Negli ultimi sette anni, poi, parte del merito va riconosciuto anche ai Minijobs (detti anche 450-euro-Job) che, stando ai dati forniti dall’ufficio statistico federale, hanno aiutato ad abbattere la percentuale di disoccupati del Paese. In particolare, da giugno 2003 a giugno 2013 i Minijobbers sono passati dal 21% al 35,3% circa degli occupati. Ma andiamo con ordine. Il Minijob è presente in tutti i settori: dal commercio, ai ristoranti, alle case private e lo caratterizzano quattro principali elementi:
–          Il salario massimo garantito ammonta a 450 euro (lordi) al mese (fino al 31 dicembre 2012 era di 400 euro);
–          L’orario di lavoro massimo per i Minijobber è (formalmente) pari a 20 ore settimanali;
–          Il Minijob può essere impiegato per svolgere lavori saltuari e a tempo determinato, la cui durata massima non superi i due mesi o 50 giorni lavorativi nell’anno;
–          Il datore di lavoro può beneficiare di un regime tributario vantaggioso, a fronte dell’abbattimento dei contributi sociali e assicurativi, a condizione che il Minijobber abbia solo quell’unico contratto di lavoro.
 
Regolamentati per la prima volta dall’art. 8 co. 1 della legge SGB IV, i Minijobs sono stati introdotti come strumento per tutelare legalmente gli studenti occupati in lavori occasionali, le donne inoccupate o disoccupate, gli occupati impegnati anche in un secondo lavoro. Sono diventati poi un fenomeno di massa, soprattutto per le donne scarsamente qualificate e a rischio di fuoriuscita dal mercato del lavoro. In un certo qual modo quindi i Minijobs nel corso del tempo hanno subito uno snaturamento che tuttavia non è risultato migliorativo, dato che non ha permesso a questo strumento contrattuale di perdere l’accezione negativa insita nel suo nome.
 
È opportuno notare in questa sede che il suddetto art. 8 è rubricato Geringfügige Beschäftigung und geringfügige selbständige Tätigkeit, ovvero “attività di lavoro dipendente di minima entità e (esercenti una) attività di lavoro autonomo di minima entità”. Ai sensi della norma in oggetto (soprattutto se letta in combinato con l’art. 27 co. 2 SGB III) appare che i Minijobbers, in qualità di lavoratori dipendenti di minima entità – laddove con entità si fa riferimento alla scarsa retribuzione e scarsa tutela – non debbano essere assicurati obbligatoriamente dal rischio di disoccupazione.

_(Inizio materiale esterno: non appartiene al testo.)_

(** C5 (amended).  For a wildcard or absent query the index is built over
    the source files whose name is among the root file names, and
    [getRootNodes] returns one declaration for every distinct qualified name
    among the eligible declarations reached there: the names in order of
    first discovery, each with the last declaration discovered under it.
    When the names are pairwise distinct this is every such declaration,
    once, in discovery order. *)
Theorem getRootNodes_wildcard program fullName es :
  specificName fullName = None →
  entriesOf (getTypeChecker program) (discovered (rootSourceFiles program)) = Ok es →
  ∃ rootNodes,
    getRootNodes program fullName = Ok rootNodes ∧
    Forall2 (λ name node, lastEntry name es = Some node)
            (firstOccurrences ∅ es.*1) rootNodes ∧
    (NoDup es.*1 → rootNodes = discovered (rootSourceFiles program)) ∧
    (∀ sf, sf ∈ rootSourceFiles program ↔
           sf ∈ getSourceFiles program ∧ fileName sf ∈ getRootFileNames program).
Proof.
  intros Hq Hes. exists (map_values (setAll es [])).
  unfold getRootNodes. rewrite Hq, appendTypes_entries, Hes. simpl.
  split; [done|]. split; [|split].
  - pose proof (map_keys_setAll es []) as Hkeys. simpl in Hkeys.
    rewrite <- Hkeys. unfold map_keys, map_values.
    apply Forall2_fmap, Forall_Forall2_diag.
    eapply Forall_impl.
    + apply map_get_entry. rewrite Hkeys.
      apply (firstOccurrences_NoDup ∅ es.*1).
    + intros [k n] Hget. simpl in *.
      rewrite map_get_setAll in Hget. by destruct (lastEntry k es).
  - intros Hnd. rewrite setAll_NoDup by done. simpl.
    by apply (entriesOf_values (getTypeChecker program)).
  - intros sf. unfold rootSourceFiles. rewrite list_elem_of_filter. tauto.
Qed.

(** ** Lookup by name *)

(** C2.  A name found in the index of the project files resolves to the
    declaration that index holds for it, whatever the external files
    contain: programs that differ only in their external files give the
    same answer. *)
Theorem findNamedNode_project_first program fullName projectTypes node :
  appendTypes (projectFiles program) (getTypeChecker program) [] = Ok projectTypes →
  map_get fullName projectTypes = Some node →
  findNamedNode program fullName = Ok node ∧
  node ∈ discovered (projectFiles program) ∧
  (∀ sf, sf ∈ projectFiles program → isExternal sf = false) ∧
  (∀ program',
     getTypeChecker program' = getTypeChecker program →
     projectFiles program' = projectFiles program →
     findNamedNode program' fullName = Ok node).
Proof.
  intros Hp Hget. split; [|split; [|split]].
  - unfold findNamedNode. rewrite Hp. simpl. by rewrite Hget.
  - apply appendTypes_Ok in Hp as (es & Hes & ->).
    apply map_get_Some_elem in Hget. unfold map_values in Hget.
    apply entriesOf_values in Hes. rewrite <- Hes.
    apply list_elem_of_fmap in Hget as ([k n] & -> & Hin). simpl.
    assert (∀ es' (m : JsMap Node) e, e ∈ setAll es' m → e ∈ m ∨ e ∈ es') as Hsub.
    { clear. induction es' as [|[k v] es' IH]; intros m e; [by left|].
      rewrite setAll_cons. intros Hin. apply IH in Hin as [Hin|Hin].
      - assert (e ∈ m ∨ e = (k, v)) as [?| ->]; [|by left|right; by left].
        clear -Hin. induction m as [|[k' v'] m IHm]; simpl in Hin.
        + apply list_elem_of_singleton in Hin. by right.
        + destruct (String.eqb k' k) eqn:E.
          * apply String.eqb_eq in E. subst k'.
            apply elem_of_cons in Hin as [->|Hin]; [by right|].
            left. by right.
          * apply elem_of_cons in Hin as [->|Hin]; [left; by left|].
            destruct (IHm Hin) as [?|?]; [left; by right | by right].
      - right. by right. }
    destruct (Hsub _ _ _ Hin) as [Hnil|Hes']; [by apply elem_of_nil in Hnil|].
    apply list_elem_of_fmap. by exists (k, n).
  - intros sf Hin. unfold projectFiles in Hin.
    by apply list_elem_of_filter in Hin as [? _].
  - intros program' Htc Hfiles. unfold findNamedNode.
    rewrite Htc, Hfiles, Hp. simpl. by rewrite Hget.
Qed.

Tuttavia, in base all’art. 8 co. 2 SGB IV, il lavoratore occupato con due o più rapporti di Minijobs sarà tenuto all’assicurazione, a fronte del superamento dei limiti temporali e reddituali prescritti.
 
Guardando all’origine etimologica del termine, si rileva che Minijob ha la medesima radice di “Job”, ma diversamente da quanto si potrebbe ritenere, “Job” non coincide con l’omonimo inglese, bensì con il termine “lavoretto” (in tedesco lavoro si traduce con “Arbeit” o “Beruf”). “Jobben” in tedesco, infatti, significa “avere un lavoretto” ed è molto lontano dal significato del verbo “arbeiten” (lavorare). In aggiunta poi il lavoretto è “mini”, ovvero ridotto nel tempo e nella professionalità e preparazione richieste al lavoratore.
 
Non è un caso quindi che dalla loro introduzione in Germania, i Minijobs siano stati additati dai giornali e dagli esponenti del partito della Linke, come strumenti di incremento della disuguaglianza nella distribuzione della ricchezza e di dumping salariale organizzato. A conferma di ciò il rapporto OECD 2012, secondo il quale «Germany is the only country that has seen an increase in labour earnings inequality from the mid 1990s to the end 2000s driven by increasing inequality in the bottom half of the distribution». Il rapporto prosegue indicando che le riforme varate nel 2003 (Leggi Hartz) hanno aumentato la flessibilità del mercato del lavoro tedesco, causando un effetto di livellamento dei redditi («wage moderation»).
 
Il Minijob, pur garantendo un’occupazione temporanea a soggetti che diversamente rimarrebbero esclusi dal mercato del lavoro, è spesso accusato di danneggiare i lavoratori. Il Minijobber percepisce una retribuzione fissata dalla legge in 450 euro mensili; retribuzione che rimane costante indipendentemente dal settore economico o dalla Regione (in tedesco, Land) in cui il lavoratore presta la propria attività. Tuttavia, i 450 euro mensili che sono riconosciuti al Minijobber lo pongono ben al di sotto della soglia di povertà prevista. Sono quindi numerosi i casi di Minijobbers beneficiari di reddito minimo. Il Minijob consente al datore di lavoro un forte abbattimento del costo del lavoro, a scapito del futuro pensionistico dei lavoratori e contemporaneamente obbliga lo Stato a finanziare con denaro pubblico le spese sociali. Volendo essere critici, ciò equivale a riconoscere alle imprese un aiuto di Stato, non sanzionato dall’Europa. Critiche mosse anche dall’Hans Böckler Stiftung che, pur ammettendo una parziale utilità del reddito minimo legale, usa forti toni contro i Minijobs.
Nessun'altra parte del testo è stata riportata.